Primary Submission Category: Applications in Physical Sciences, Engineering, Environment and Miscellaneous Applications
Causal Inference for AIOps: Root Cause Analysis in Microservices Incidents
Authors: Leandro Siqueira, Victor Medeiros, Willian Honorato, Kauê França, Alvino Júnior,
Presenting Author: Leandro Siqueira*
Microservice architectures propagate latency in complex, non‑linear ways, making root cause analysis of tail latency degradation difficult when relying solely on correlations. In banking production environments, P95 latency is a key indicator of user‑perceived impact during incidents. This work presents a causal AI approach based on graphical causal models (GCM/DAGs) applied to real distributed trace data to explain increases in P95 (ΔP95) in an interpretable and operationally actionable manner. The method is explicitly route aware: instead of relying on an aggregated service topology, it constructs just‑in‑time causal DAGs conditioned on the exact customer journeys actually traversed.

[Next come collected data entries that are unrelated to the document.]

Lemma poll_send_ok E a w cx :
  conn_ok cfg E a w -> wp (poll_send cx) (fun r '(a', w') => flow_ok E a w r a' w') (a, w).
Proof.
  intros Hok. unfold poll_send. wp_step.
  eapply sock_step; [done | apply sock_ready_law, Hok |]. intros r s Hs He.
  pose proof (conn_ok_socket _ _ _ _ s Hok Hs) as Hok1.
  assert (Hw1 : forall fw : FiniteWork, (work fw (set_socket s a) w <= work fw a w)%nat).
  { intros fw. pose proof (frames_ready_law _ _ _ _ (co_sock _ _ _ _ Hok) He). unfold work. simpl. lia. }
  destruct (poll_is_ready r); [| by apply wp_ret].
  wp_step. eapply wp_mono; [by apply mem_next_ping_ok |]. intros o [a2 w2] (-> & Hok2 & Hn2 & Ho).
  destruct o as [f|].
  { destruct Ho as [Hf Hlt]. apply send_and_continue_ok; [done | done |]. intros fw. specialize (Hw1 fw).
    unfold work in *. simpl in *. rewrite Hn2. lia. }
  assert (Hw2 : forall fw : FiniteWork, (work fw (set_socket s a) w2 <= work fw a w)%nat).
  { intros fw. specialize (Hw1 fw). unfold work in *. rewrite Hn2, Ho. done. }
  wp_step. unfold take_pending. wp_step. apply as_ac. simpl.
  destruct (ac_pending_read_frame a) as [f|] eqn:Hr.
  - wp_step. apply as_upd. apply wp_ret. apply send_and_continue_ok.
    + by apply conn_ok_read_frame.
    + exact (co_read _ _ _ _ Hok _ Hr).
    + intros fw. specialize (Hw2 fw). unfold work in *. simpl in *.
      assert (owed (ac_pending_read_frame a) = 1%nat) by (by rewrite Hr). lia.
  - wp_step. apply as_ac. simpl. wp_step. apply as_upd. apply wp_ret.
    assert (Hok3 : conn_ok cfg E (set_pending_write_frame None (set_socket s a)) w2)
      by (by apply conn_ok_write_frame).
    destruct (ac_pending_write_frame a) as [f|] eqn:Hw; [| apply wp_ret].
    + apply send_and_continue_ok; [done | exact (co_write _ _ _ _ Hok _ Hw) |].
      intros fw. specialize (Hw2 fw). unfold work in *. simpl in *.
      assert (owed (ac_pending_write_frame a) = 1%nat) by (by rewrite Hw). lia.
    + split; [done |]. intros fw. specialize (Hw2 fw). unfold work in *. simpl in *. lia.
Qed.

Lemma poll_flush_socket_ok E a w cx :
  conn_ok cfg E a w -> wp (poll_flush_socket cx) (fun r '(a', w') => flow_ok E a w r a' w') (a, w).
Proof.
  intros Hok. unfold poll_flush_socket. wp_step.
  eapply sock_step; [done | apply sock_flush_law, Hok |]. intros r s Hs He.
  pose proof (conn_ok_socket _ _ _ _ s Hok Hs) as Hok1.
  assert (Hw1 : forall fw : FiniteWork, (work fw (set_socket s a) w <= work fw a w)%nat).
  { intros fw. pose proof (frames_flush_law _ _ _ _ (co_sock _ _ _ _ Hok) He). unfold work. simpl. lia. }
  destruct r as [[[]|e]|]; by apply wp_ret.
Qed.

(** A member of the collection of receivers keeps its key and yields what was sent. *)
Lemma receiver_poll_ok cx (t : TaggedStream Z Receiver) n :
  key_ok t -> net_ok n ->
  let '(r, t', n') := tagged_poll_next (receiver_poll cx) t n in
  key_ok t' /\ net_ok n' /\
  forall item : Z * option StreamCommand, r = Ready (Some item) ->
    0 <= item.1 <= u32_max /\ forall c, item.2 = Some c -> cmd_ok c.
Proof.
  intros Ht Hn. unfold tagged_poll_next, receiver_poll. destruct (ts_reported_none t); [done |].
  pose proof (net_next_law (ts_inner t) cx n Hn) as [Hn' Hc].
  destruct (receiver_poll_next (ts_inner t) cx n) as [[[c|]|] n']; simpl in *; split_and!; try done;
    intros item [= <-]; (split; [done |]); simpl; intros c' [= <-]. by apply Hc.
Qed.

(** What the commands of the streams deliver. *)
Lemma poll_receivers_ok E a w cx :
  conn_ok cfg E a w ->
  wp (poll_receivers cx) (fun p '(a', w') =>
    conn_ok cfg E a' w' /\ mem w' = mem w /\
    ac_socket a' = ac_socket a /\ ac_streams a' = ac_streams a /\
    ac_pending_read_frame a' = ac_pending_read_frame a /\
    ac_pending_write_frame a' = ac_pending_write_frame a /\
    (forall id o, p = Ready (Some (id, o)) -> 0 <= id <= u32_max /\ forall c, o = Some c -> cmd_ok c) /\
    forall fw : FiniteWork, match p with
               | Ready (Some _) => (commands_left (ac_receivers a') (net w') < commands_left (ac_receivers a) (net w))%nat
               | _ => (commands_left (ac_receivers a') (net w') <= commands_left (ac_receivers a) (net w))%nat
               end) (a, w).
Proof.
  intros Hok. unfold wp, poll_receivers. cbn [fst snd].
  pose proof (select_all_next_law _ _ _ (tagged_poll_next (receiver_poll cx)) key_ok net_ok
    (fun item : Z * option StreamCommand => 0 <= item.1 <= u32_max /\ forall c, item.2 = Some c -> cmd_ok c)) as Hlaw.
  specialize (Hlaw (receiver_poll_ok cx) (ac_receivers a) (net w) (co_receivers _ _ _ _ Hok)
    (co_net _ _ _ _ Hok)).
  pose proof (fun fw : FiniteWork => commands_next_law cx (ac_receivers a) (net w)) as Hleft.
  destruct (select_all_poll_next _ _ _) as [[p rs] n]. destruct Hlaw as (Hall & Hn & Hitem).
  split. { apply conn_ok_net; [| done]. by apply conn_ok_receivers. }
  split_and!; try done. intros id o ->. by apply (Hitem (id, o)).
Qed.

Lemma command_frame_wf id c : 0 <= id <= u32_max -> cmd_ok c -> frame_wf (command_frame id c).
Proof. intros Hid Hc. destruct c; simpl; apply frame_wf_erase; [done | by apply frame_close_stream_wf]. Qed.

Lemma poll_commands_ok E a w cx :
  conn_ok cfg E a w -> wp (poll_commands cx) (fun r '(a', w') => flow_ok E a w r a' w') (a, w).
Proof.
  intros Hok. unfold poll_commands. wp_step. apply as_ac.
  destruct (ac_pending_write_frame a) as [f|] eqn:Hpw; [by apply wp_ret |].
  wp_step. eapply wp_mono; [by apply poll_receivers_ok |].
  intros p [a1 w1] (Hok1 & Hm & Hs & Hst & Hpr & Hpw1 & Hitem & Hleft). rewrite Hpw in Hpw1.
  destruct p as [[[id [c|]]|]|].
  - destruct (Hitem id (Some c) eq_refl) as [Hid Hc]. wp_step. apply as_upd. apply wp_ret. split.
    + apply conn_ok_write_frame; [done |]. intros f [= <-]. apply command_frame_wf; [done | by apply Hc].
    + intros fw. specialize (Hleft fw). unfold work. simpl. rewrite Hpr, Hpw, Hm, Hs. simpl. lia.
  - destruct (Hitem id None eq_refl) as [Hid _]. wp_step.
    eapply wp_mono; [by apply on_drop_stream_ok |]. intros o [a2 w2] (Hok2 & Hr & ->).
    destruct (reset_quiet _ _ _ _ _ Hr) as (Q1 & Q2 & Q3 & Q4 & Q5 & _).
    pose proof (reset_rtt _ _ _ _ _ Hr) as Q6.
    assert (Hgo : forall f, (forall g, f = Some g -> frame_wf g) ->
      flow_ok E a w Continue (set_pending_write_frame f a2) w2).
    { intros f Hf. split; [by apply conn_ok_write_frame |]. intros fw. specialize (Hleft fw).
      unfold work. simpl. rewrite Q1, Q2, Q3, Q5, Q6, Hs, Hpr, Hpw, Hm. destruct f; simpl; lia. }
    wp_step. destruct (match ac_streams a1 !! id with Some _ => _ | None => _ end) as [f|] eqn:Hf.
    + apply as_upd. apply wp_ret. apply Hgo. intros g [= <-].
      destruct (ac_streams a1 !! id) as [l|]; [| done]. destruct (cells (mem w1) !! l); [| done].
      by eapply drop_frame_wf.
    + apply wp_ret. apply wp_ret. specialize (Hgo None ltac:(done)).
      destruct Hgo as [Hok3 Hlt]. split; [done |]. intros fw. specialize (Hlt fw).
      unfold work in *. simpl in *. rewrite Q4, Hpw1. done.
  - wp_step. apply as_upd. apply wp_ret. split; [by apply conn_ok_no_streams_waker |].
    intros fw. specialize (Hleft fw). unfold work. simpl. rewrite Hpr, Hpw, Hpw1, Hm, Hs. lia.
  - apply wp_ret. split; [done |].
    intros fw. specialize (Hleft fw). unfold work. simpl. rewrite Hpr, Hpw, Hpw1, Hm, Hs. lia.
Qed.

Lemma poll_frames_ok E a w cx :
  conn_ok cfg E a w -> wp (poll_frames cx) (fun r '(a', w') => flow_ok E a w r a' w') (a, w).
Proof.
  intros Hok. unfold poll_frames. wp_step. apply as_ac.
  destruct (ac_pending_read_frame a) as [f|] eqn:Hpr; [by apply wp_ret |].
  wp_step. eapply sock_step; [done | apply sock_next_law, Hok |]. intros r s [Hs Hf] He.
  pose proof (conn_ok_socket _ _ _ _ s Hok Hs) as Hok1.
  assert (Hw1 : forall fw : FiniteWork, match r with
    | Ready (Some (Ok _)) => (work fw (set_socket s a) w + 3 <= work fw a w)%nat
    | _ => (work fw (set_socket s a) w <= work fw a w)%nat end).
  { intros fw. pose proof (frames_next_law _ _ _ _ (co_sock _ _ _ _ Hok) He). unfold work. simpl.
    destruct r as [[[]|]|]; lia. }
  destruct r as [[[frame|e]|]|]; [| by apply wp_ret..].
  wp_step. eapply wp_mono; [apply (on_frame_ok usize_wide cfg E); [exact Hok1 | by apply Hf] |].
  intros [act|e] [a2 w2] Hact; [| destruct Hact as (_ & _ & Hok2); by apply wp_ret].
  assert (Hgo : forall f, conn_ok cfg E a2 w2 -> quiet (set_socket s a) w a2 w2 ->
    (forall g, f = Some g -> frame_wf g) -> flow_ok E a w Continue (set_pending_read_frame f a2) w2).
  { intros f Hok2 (Q1 & Q2 & Q3 & Q4 & Q5 & _) Hg. split; [by apply conn_ok_read_frame |].
    intros fw. specialize (Hw1 fw). unfold work in *. simpl in *. rewrite Q1, Q2, Q4, Q5.
    assert ((waiting (rtt (mem w2)) <= 1)%nat) by (unfold waiting; case_match; lia).
    destruct f; simpl; lia. }
  destruct act as [| st | f | f].
  - destruct Hact as [Hok2 Hq]. apply wp_ret. destruct (Hgo None Hok2 Hq ltac:(done)) as [_ Hlt].
    split; [done |]. intros fw. specialize (Hlt fw).
    assert (owed (ac_pending_read_frame a2) = 0%nat)
      by (destruct Hq as (_ & _ & Hq & _); by rewrite Hq; simpl; rewrite Hpr).
    unfold work in *. simpl in *. lia.
  - by apply wp_ret.
  - destruct Hact as (Hok2 & Hq & Hfw). wp_step. apply as_upd. apply wp_ret.
    apply Hgo; [done | done |]. intros g [= <-]. by apply frame_wf_erase.
  - destruct Hact as (Hok2 & Hq & Hfw). wp_step. apply as_upd. apply wp_ret.
    apply Hgo; [done | done |]. intros g [= <-]. by apply frame_wf_erase.
Qed.

Lemma poll_iter_ok E a w cx :
  conn_ok cfg E a w -> wp (poll_iter cx) (fun r '(a', w') => flow_ok E a w r a' w') (a, w).
Proof.
  intros Hok. apply and_then_ok; [by apply poll_send_ok |]. intros a1 w1 Hok1.
  apply and_then_ok; [by apply poll_flush_socket_ok |]. intros a2 w2 Hok2.
  apply and_then_ok; [by apply poll_commands_ok |]. intros a3 w3 Hok3. by apply poll_frames_ok.
Qed.

(** What the caller of [Active::poll] gets. *)
Definition poll_ok E (r : PollResult) (a' : Active) (w' : World) : Prop :=
  match r with
  | Ready (Ok st) => handed_out cfg E st a' w'
  | _ => conn_ok cfg E a' w'
  end.

Lemma poll_iter_loop_ok E a w cx :
  conn_ok cfg E a w ->
  wp (r ← poll_iter cx;
      mret (match r with Continue => None | Return a => Some a | Next => Some Pending end))
    (fun r s' => match r with
                 | Some r => poll_ok E r s'.1 s'.2
                 | None => conn_ok cfg E s'.1 s'.2 /\
                           forall fw : FiniteWork, (work fw s'.1 s'.2 < work fw a w)%nat
                 end) (a, w).
Proof.
  intros Hok. wp_step. eapply wp_mono; [by apply poll_iter_ok |]. intros r [a1 w1] Hr.
  destruct r as [|[[st|e]|]|]; apply wp_ret; [exact Hr | exact Hr.. | by destruct Hr].
Qed.

(** However long it runs, the loop does not panic. *)
Lemma active_poll_safe E fuel a w cx :
  conn_ok cfg E a w -> safe (active_poll fuel cx) (fun r s' => poll_ok E r s'.1 s'.2) (a, w).
Proof.
  intros Hok. apply (loop_safe _ (fun s => conn_ok cfg E s.1 s.2)); [| done].
  intros [a1 w1] Hok1. eapply wp_mono; [by apply poll_iter_loop_ok |].
  intros [r|] s' Hr; [done | apply Hr].
Qed.

(** With as many iterations as there is work, it returns. *)
Lemma active_poll_ok (fw : FiniteWork) E fuel a w cx :
  conn_ok cfg E a w -> (work fw a w < fuel)%nat ->
  wp (active_poll fuel cx) (fun r s' => poll_ok E r s'.1 s'.2) (a, w).
Proof.
  intros Hok Hf. apply (loop_ok _ (fun s => conn_ok cfg E s.1 s.2) (fun s => work fw s.1 s.2)); [| done | done].
  intros [a1 w1] Hok1. eapply wp_mono; [by apply poll_iter_loop_ok |].
  intros [r|] s' Hr; [done |]. split; [apply Hr | apply Hr].
Qed.
End loop.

From 72 observed routes in production, only four exhibited significant degradation and were selected for detailed causal analysis, ensuring the model focuses on real, impactful user behavior. For each impacted route, the operational call graph is inverted to model upstream services as candidate causes of end‑to‑end latency at the BFF. Exclusive service latency defines each node’s causal mechanism, learned from baseline traces and contrasted against anomalous traces isolated via Isolation Forest. ΔP95 is attributed to services using Shapley values over mechanism changes, producing responsibility scores that disentangle true drivers from propagated effects.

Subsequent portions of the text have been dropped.